2. Make an Application
The second period that you can select is three months from the grant of your application. This is the period that I select when I’m planning with my clients because there’s no doubt about when that period begins, it’s the date of the grant.
3. Third Period
The third period is the three months from your entry into the UK. Now, what sometimes happens is that several years later when someone comes to apply for an extension or for indefinitely to remain, the date of entry to the UK may be uncertain and there may be not sufficient proof of it, even if it is certain. It’s always best, although that three months, as you can see on the diagram, is later.

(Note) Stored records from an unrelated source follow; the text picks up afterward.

Definition usageWindow (days nowNs : Z) : Z * Z :=
  let days := if days <=? 0 then defaultUsageDays else days in
  let days := if maxUsageDays <? days then maxUsageDays else days in
  let todayStart := mul64 (nowNs ÷ nsPerDay) nsPerDay in
  let to := add64 todayStart nsPerDay in
  (sub64 to (mul64 days nsPerDay), to).

Definition day_of (ts : Z) : Z := mul64 (ts ÷ nsPerDay) nsPerDay.

Definition add_usage (buckets : gmap Z (Z * Z)) (row : UsageRow) : gmap Z (Z * Z) :=
  let day := day_of (UsageRow.TSNs row) in
  let '(i, e) := default (0, 0) (buckets !! day) in
  <[day := (add64 i (UsageRow.IngressBytes row), add64 e (UsageRow.EgressBytes row))]> buckets.

Definition usage_day (buckets : gmap Z (Z * Z)) (day : Z) : UsageDay :=
  match buckets !! day with
  | Some (i, e) => mkUsageDay day i e (add64 i e)
  | None => mkUsageDay day 0 0 0
  end.

(** [for day := from; day < from + days*nsPerDay; day += nsPerDay]; the days come
    out in order, so the sort that follows changes nothing. *)
Definition day_starts (fromNs days : Z) : list Z := map (fun k => fromNs + Z.of_nat k * nsPerDay) (seq 0 (Z.to_nat days)).

Definition foldUsageDays (rows : list UsageRow) (days nowNs : Z) : list UsageDay :=
  map (usage_day (fold_left add_usage rows ∅)) (day_starts (fst (usageWindow days nowNs)) days).

Definition userUsageDaily (userID : string) (days nowNs : Z) (tb : UsageTables) : list UsageDay :=
  let '(fromNs, toNs) := usageWindow days nowNs in
  foldUsageDays (ListUsageByUser userID fromNs toNs tb) days nowNs.

Definition clampUsageDays (days : Z) : Z :=
  if days <=? 0 then defaultUsageDays else if maxUsageDays <? days then maxUsageDays else days.

(** ** Accounts *)

Definition mapAccountWriteError (e : AccountErr) : SvcErr :=
  match e with
  | AccountState ErrConflict => Conflict
  | AccountState ErrNotFound | ErrAccountNotFound => NotFound
  | ErrPasswordTooShort | ErrUsernameRequired | ErrUnknownRole | ErrUnknownStatus => InvalidArg
  | ErrLastAdmin => Forbidden
  | _ => Internal
  end.

(** A call into the account service, which works on the same store. *)
Definition account_call {A} (m : Acct A) : Svc A := fun s =>
  match m (engine s) with
  | (Ok a, db) => (Ok a, set_engine db s)
  | (Err e, db) => (Err (mapAccountWriteError e), set_engine db s)
  end.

That way, you will have confirmation that your investment is a qualifying one and is approved by UKVI before you actually invest.
4. 2nd Period Invest
Now, the second period within which you can invest is within three months of the date of the grant of entry clearance or leave to remain as a tier one investor migrant. So, that’s three months within the grant, so the date of decision. Now, that is the period that I always go for and plan for with my clients. And the date of decision, the date of grant is always known to you. It’s a letter and you’ll see the date on the letter. There’s no doubt about it. Whereas the next period, which I’ll come to in a second, is the three months from the date of entry to the UK.

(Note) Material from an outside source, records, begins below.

Lemma without_user_sound (id : string) (db : StateDB) :
  sound db -> user_exists id db = true -> other_admin id db -> sound (without_user id db).
Proof.
  intros [Hc W Ws Hr _] He (w & Hw & Hne & Ha). pose proof (DeleteUser_subs_wf id db Ws) as Ws'.
  fold (without_user id db) in Ws'. revert Ws'. unfold without_user, DeleteUser, transact. rewrite He. simpl. intros Ws'.
  split; try done; simpl.
  - intros u Hu. apply sql_where_In in Hu as [Hu _]. auto.
  - destruct W as [H1 H2 H3 H4]. split; simpl; [by apply NoDup_map_filter..| |].
    + intros k Hk. apply sql_where_In in Hk as [Hk _]. auto.
    + intros k Hk. apply sql_where_In in Hk as [Hk Hn]. apply negb_true_iff in Hn.
      specialize (H4 k Hk). apply user_exists_spec in H4 as (u & Hu & E). apply user_exists_spec. exists u.
      split; [|done]. apply sql_where_In. by rewrite E, Hn.
  - intros u s Hs. apply sql_where_In in Hs as [Hs _]. by apply Hr.
  - exists w. split; [|done]. apply sql_where_In. apply eqb_s_false in Hne. by rewrite Hne.
Qed.

Lemma keeps_DeleteTenantUser (id : string) : keeps T (DeleteTenantUser id).
Proof.
  intros s Hs. unfold DeleteTenantUser. svc_wp. rename a into user, H into Hu, H0 into Hr.
  apply GetUser_Some in Hu as [Hu Hid]. apply account_call_ok in Hr as (db0 & Hr & _).
  apply refuseIfLastAdmin_ok in Hr as [_ Hr]. pose proof (is_sound _ _ _ Hs) as So.
  assert (user_exists id (engine s) = true) as He by (apply user_exists_spec; eauto).
  assert (other_admin id (engine s)) as Ho.
  { destruct (active_admin user) eqn:Ea; [rewrite <- Hid; by apply Hr|]. destruct (so_admin _ So) as (w & Hw & Haw).
    exists w. split; [done|]. split; [|done]. intros E.
    assert (w = user) as -> by (eapply NoDup_map_inj; [apply (kw_users _ (so_keys _ So))|done|done|congruence]). congruence. }
  unfold wp at 1, publish. unfold wp, call. simpl engine. rewrite DeleteUser_run by done.
  split; simpl; [by apply without_user_sound|..].
  - intros kid Hno. rewrite fold_delete_lookup. destruct (existsb _ _) eqn:Eb; [done|].
    apply (is_gone _ _ _ Hs). intros k Hk E. rewrite existsb_false in Eb.
    destruct (decide (AccessKey.UserID k = id)) as [Eu|Eu].
    + specialize (Eb k (proj2 (keys_by_user_In _ _ _) (conj Hk Eu))). apply eqb_s_false in Eb. done.
    + apply (Hno k); [by apply without_user_keys|done].
  - intros k Hk _. apply without_user_keys in Hk as [Hk Hne]; [|done]. rewrite fold_delete_lookup.
    rewrite (proj2 (existsb_false _ _)).
    + rewrite (entry_of_eq (engine s)) by (apply without_user_rest; done). apply (is_live _ _ _ Hs); tauto.
    + intros r Hin. apply keys_by_user_In in Hin as [Hin Eu]. apply eqb_s_false. intros E. apply Hne.
      assert (r = k) as -> by (eapply NoDup_map_inj; [apply (kw_keys _ (so_keys _ So))|done..]). done.
Qed.

End Deleting.

(** ** New accounts *)

Section NewAccounts.
Context (T : Z) (hashPassword : string -> option string).

Lemma in_step_new_user (uid : string) (s : Service) (db' : StateDB) :
  in_step_at T s -> touches (fun v => v = uid) (engine s) db' -> user_exists uid (engine s) = false ->
  in_step_at T (set_engine db' s).
Proof.
  intros Hs Ht Hno. eapply in_step_weaken; [by eapply in_step_write|]. simpl. rewrite (to_keys _ _ _ Ht).
  intros k Hk [[]|E]. pose proof (kw_owner _ (so_keys _ (is_sound _ _ _ Hs)) k Hk). congruence.
Qed.

Lemma insert_user_subs (u : User) (x : unit) (db db' : StateDB) :
  insert_user_tx u db = Ok (x, db') -> user_subscriptions db' = user_subscriptions db.
Proof. unfold insert_user_tx. intros H. tx_invert. done. Qed.

Lemma wp_CreateTenantUser (input : TenantUserInput) (now : Z) (id subID : string) (tb : UsageTables) (s : Service) :
  in_step_at T s -> fresh subID (engine s) ->
  wp (CreateTenantUser hashPassword input now id subID tb) (fun _ => in_step_at T) (in_step_at T) s.
Proof.
  intros Hs Hf. unfold CreateTenantUser, CreateAccount. apply wp_bind, wp_account. cbv zeta.
  apply wp_bind, wp_check; [intros _|by rewrite set_engine_id].
  apply wp_bind, wp_check; [intros _|by rewrite set_engine_id].
  apply wp_bind, wp_pure; [apply _|intros _ _|by rewrite set_engine_id].
  apply wp_bind, wp_or_fail; [intros h _|by rewrite set_engine_id].
  apply wp_bind, wp_engine; [|by rewrite set_engine_id]. intros x db' H. apply transact_ok in H.
  pose proof (insert_user_subs _ _ _ _ H) as Es.
  apply InsertUser_touches in H as (Ht & Hno & _); [|by apply Hs]. apply wp_ret. simpl acc_ID.
  pose proof (in_step_new_user _ s db' Hs Ht Hno) as Hs1.
  apply wp_bind, wp_if; intros _.
  - apply wp_bind. eapply wp_mono; [apply wp_Assign; [exact Hs1|]| |done].
    + unfold fresh. simpl. by rewrite Es.
    + intros v s' H. apply wp_ret. by apply wp_pure; [apply _|..].
  - apply wp_ret. by apply wp_pure; [apply _|..].
Qed.

Lemma RedeemInvite_touches (code : string) (now : Z) (u : User) (i : Invite) (db db' : StateDB) :
  sound db -> RedeemInviteAndInsertUser code now u db = (Ok i, db') ->
  touches (fun v => v = User.ID u) db db' /\ user_exists (User.ID u) db = false /\
  user_subscriptions db' = user_subscriptions db.
Proof.
  intros So H. apply transact_ok in H. apply tx_bind_ok in H as (n & db1 & H1 & H).
  assert (touches nobody db db1) as T1 by (unfold claim_invite in H1; injection H1 as <- <-; frame_touches).
  assert (users db1 = users db /\ user_subscriptions db1 = user_subscriptions db) as [Eu Es]
    by (unfold claim_invite in H1; injection H1 as <- <-; done).
  destruct (n =? 0)%nat; [done|]. apply tx_bind_ok in H as (x & db2 & H2 & H).
  pose proof (insert_user_subs _ _ _ _ H2) as Es2.
  apply InsertUser_touches in H2 as (T2 & Hno & _); [|apply T1].
  assert (db' = db2) as ->.
  { unfold as_sql_error, getInviteByCodeLocked in H. destruct (GetInviteByCode code db2); [|done]. by injection H. }
  split_and!; [|unfold user_exists in *; by rewrite <- Eu|congruence].
  split; [apply T2|rewrite (to_keys _ _ _ T2); apply T1|].
  intros v Hv. destruct (to_rest _ _ _ T2 v Hv) as [-> ->]. apply (to_rest _ _ _ T1). tauto.
Qed.

#[global] Instance pure_checkInvitePlan (code : string) (now : Z) : Pure (checkInvitePlan code now).
Proof. unfold checkInvitePlan. apply _. Qed.
#[global] Instance pure_invitation (mode : RegistrationMode) (code : string) (now : Z) : Pure (invitation mode code now).
Proof. unfold invitation. destruct mode; apply _. Qed.

Context (letter_above digit_above : Z -> bool).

Now, five years down the line, if you’re applying onto the two million route, it can be difficult to prove or to determine when the entry to the UK was. And so it’s generally not a safe date to go by. There’s not necessarily evidence available to demonstrate it and prove it beyond any doubt.
5. 3rd Period
So, the third period, as I say, you can invest within, is three months from your date of entry into the UK, is not one that I plan around because I say, the best approach is to plan for three months from the date of the grant of your application to ensure that you invest within this period.